The Bank for International Settlements is an organization of central banks based in Basle, Switzerland. It was established in 1930, and thus is the oldest functioning international financial organization. The BIS was formed for the practical purpose of coordinating Germany's World War I reparations payments (hence the term "settlements" in the organization's name). However, its primary objectives, which have guided the Bank's activities since its inception and are reflected in its current role, were to promote cooperation among central banks and to provide additional facilities for international financial operations.

Over time, the BIS has evolved into a major international institution, providing an important forum for frequent consultation among central bankers on a wide range of issues. In recent years the BIS has broadened its role by, for example, mobilizing supplementary resources for the International Monetary Fund (IMF) and arranging bridge financing for some heavily indebted middle-income developing countries and, more recently, for some Eastern European countries.(1) The BIS has also broadened its contacts with central banks outside Europe.

Since the early 1960s, the BIS has hosted, nine or ten times each year, meetings of central bank governors of the Group of Ten (G-10) countries, which provide a forum for ongoing discussion of issues of common interest.(2) The BIS is also the site of periodic and ad hoc meetings of central bank officials in the subsidiary committees of the G-10 central bank governors--the Basle Committee on Banking Supervision, the Committee on Payment and Settlement Systems (currently chaired by William J. McDonough, President of the Federal Reserve Bank of New York), the Euro-Currency Standing Committee, and the Gold and Foreign Exchange Committee.

The Basle Committee on Banking Supervision developed the international agreement on minimum capital standards for internationally active banks and continues to be the forum for designing a cooperative framework for supervision of international bank activities. Meetings of the Basle Committee are also attended by bank supervisors from G-10 countries who represent institutions other than the central banks. (Representing the United States, for example, are officials from the Comptroller of the Currency and the Federal Deposit Insurance Corporation as well as the Federal Reserve.)

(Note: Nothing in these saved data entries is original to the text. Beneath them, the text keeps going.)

End Snapshot.

(** ** The configuration file ([Config::from_file], [validate_syntax]) *)

(** [REPO_ID_RE] is [^[0-9A-Za-z_-]+$]: one or more characters of the
    class, and nothing else ([$] is the end of the text). *)
Definition is_repo_id_char (c : ascii) : bool :=
  is_digit c || (("A" <=? c)%char && (c <=? "Z")%char)
  || (("a" <=? c)%char && (c <=? "z")%char)
  || Ascii.eqb c "_"%char || Ascii.eqb c "-"%char.

Definition repo_id_re_match (s : string) : bool :=
  match s with
  | EmptyString => false
  | _ => forallb is_repo_id_char (String.list_ascii_of_string s)
  end.

(** [validate_syntax] *)
Definition validate_syntax (key value : string) (is_match : string -> bool) : result unit :=
  if is_match value then Ok tt
  else Err (format_err ("config file " +:+ key +:+ " value has the wrong syntax")).

Section ConfigFile.

(** [DATE_RE] ([^(\d\d\d\d)-(\d\d)-(\d\d)$], with Unicode digits) and the
    TOML deserialisation of [Config] are parameters. *)
Variable date_re_match : string -> bool.
Variable config_of_toml : string -> result Config.

(** The checks of [Config::from_file] after the TOML parse, in order. *)
Definition validate_config (config : Config) : result Config :=
  validate_syntax "wg_repo_owner" (wg_repo_owner config) repo_id_re_match ;;
  validate_syntax "wg_repo_name" (wg_repo_name config) repo_id_re_match ;;
  validate_syntax "decisions_repo_owner" (decisions_repo_owner config) repo_id_re_match ;;
  validate_syntax "decisions_repo_name" (decisions_repo_name config) repo_id_re_match ;;
  validate_syntax "start_date" (start_date config) date_re_match ;;
  Ok config.

(** [Config::from_file], on the text read from the file. *)
Definition config_from_toml (toml : string) : result Config :=
  match config_of_toml toml with
  | Err e => Err (with_context "could not parse config file" e)
  | Ok config => validate_config config
  end.

End ConfigFile.

(** ** Concrete inputs used by the examples below *)

Definition ex_config : Config :=
  mkConfig "ghkey" "bzkey" "w3c" "csswg-drafts" "w3c" "csswg-decisions"
    "/var/lib/wg-tracker" "2019-05-01".

(** A remote side on which every call fails with [e]. *)
Definition err_remote (e : Error) : Remote :=
  mkRemote (fun _ _ _ => Err e) (fun _ _ _ => Err e) (fun _ _ => Err e) (fun _ _ => Err e)
    (fun _ _ _ => Err e) (fun _ _ _ _ => Err e) (fun _ _ => Err e) (fun _ => Err e)
    (fun _ _ => Err e) (fun _ _ _ => Err e) (fun _ _ _ _ _ => Err e).

Definition net_error : Error := format_err "could not perform network request".

Definition bug_label : IssueLabel := mkIssueLabel "bug" "d73a4a".

Definition ex_issue_fonts : UpdatedIssue :=
  mkUpdatedIssue "MDU6SXNzdWU3" 7 "Font loading"
    [bug_label; mkIssueLabel "[spec] css-fonts-4" "e0e0e0"] "2019-06-01T10:00:00Z".

Definition ex_issue_grid : UpdatedIssue :=
  mkUpdatedIssue "MDU6SXNzdWU4" 8 "Grid gaps"
    [bug_label; mkIssueLabel "[spec] css-grid-1" "e0e0e0"] "2019-06-02T10:00:00Z".

(** The component of [css-grid] is not of the form "Product :: Component". *)
Definition ex_repo_config_bad : RepoConfig :=
  mkRepoConfig None
    (Some (<["css-fonts" := "CSS :: Fonts"]> (<["css-grid" := "CSS Grid"]> ∅))).

(** A remote side that answers the decisions poll with [batch] and fails
    everywhere else. *)
Definition batch_remote (batch : list UpdatedIssue) : Remote :=
  mkRemote (fun _ _ _ => Ok batch) (fun _ _ _ => Err net_error) (fun _ _ => Err net_error)
    (fun _ _ => Err net_error) (fun _ _ _ => Err net_error) (fun _ _ _ _ => Err net_error)
    (fun _ _ => Err net_error) (fun _ => Err net_error) (fun _ _ => Err net_error)
    (fun _ _ _ => Err net_error) (fun _ _ _ _ _ => Err net_error).

Definition ex_state_poll : State :=
  set_tasks [QueryDecisionsIssuesTask "2019-01-01T00:00:00Z"] (State_new "2019-05-01").

Definition save_error : Error :=
  with_context "could not create temporary state file" (format_err "No space left on device").

Definition ex_env (save_ok : bool) (R : Remote) : Env :=
  mkEnv (Ok tt) true (Ok ex_repo_config_bad) false (Err (format_err "no state file"))
    (fun _ => if save_ok then Ok tt else Err save_error) R.

(** A working-group comment with two resolutions, on issue #42. *)
Definition ex_body : string :=
  "Some text" +:+ nl +:+ "RESOLVED: Use UTF-8" +:+ nl +:+ "RESOLVED: Reject nulls" +:+ nl.

Definition ex_url : string :=
  "https://github.com/w3c/csswg-drafts/issues/42#issuecomment-500".

Definition ex_wg_labels : list IssueLabel :=
  [mkIssueLabel "css-fonts-4" "e0e0e0"; mkIssueLabel "Agenda+" "ff0000"].

Definition ex_repo_config_labels : RepoConfig :=
  mkRepoConfig (Some (mkRepoConfigLabels (Some "e0e0e0") (Some ["css-"]))) None.

Definition ex_comment_task : Task :=
  ProcessWGCommentTask 42 "Encoding" ex_wg_labels ex_url ex_body.

Definition ex_comment_run1 : World * result unit :=
  run_task ex_config ex_repo_config_labels (err_remote net_error) ex_comment_task
    (mkWorld (State_new "2019-05-01") []).

Definition ex_comment_run2 : World * result unit :=
  run_task ex_config ex_repo_config_labels (err_remote net_error) ex_comment_task
    (mkWorld (w_state (fst ex_comment_run1)) (w_calls (fst ex_comment_run1))).

Definition ex_repo_config_fonts : RepoConfig :=
  mkRepoConfig None (Some (<["css-fonts" := "CSS :: Fonts"]> ∅)).

(** Issue #7 is already in the decision-issue ledger. *)
Definition ex_state_handled : State :=
  set_handled_decisions_issues {[7%Z]} ex_state_poll.

Definition ex_qdi_run : World * result unit :=
  run_task ex_config ex_repo_config_fonts (batch_remote [ex_issue_fonts; ex_issue_grid])
    (QueryDecisionsIssuesTask "2019-01-01T00:00:00Z") (mkWorld ex_state_handled []).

The Committee on Payment and Settlement Systems has formulated principles and minimum standards for the operation and oversight of cross-border payment systems. Its ongoing efforts to find ways to reduce risk in payment systems are fundamental to international efforts to minimize the potential for systemic risk and to promote international financial stability.

The numerous studies on a wide range of international financial, banking, and payment system issues prepared by the subsidiary committees of the G-10 central banks provide comprehensive information for analyzing new developments and for addressing common financial, monetary, and supervisory issues facing central banks. For example, the Euro-Currency Standing Committee, which monitors and analyzes international financial markets in the context of concerns about systemic risk, has initiated a coordinated reporting system for international banking data and has conducted a series of studies of international interbank markets. Its most recent study of interbank relations, prepared by a working group chaired by a Federal Reserve staff member, is widely cited for having laid out for the first time some of the major international implications for central banks and market participants of the increased use of derivative instruments, and for having laid the foundation for subsequent discussions and studies of derivatives at national and international levels.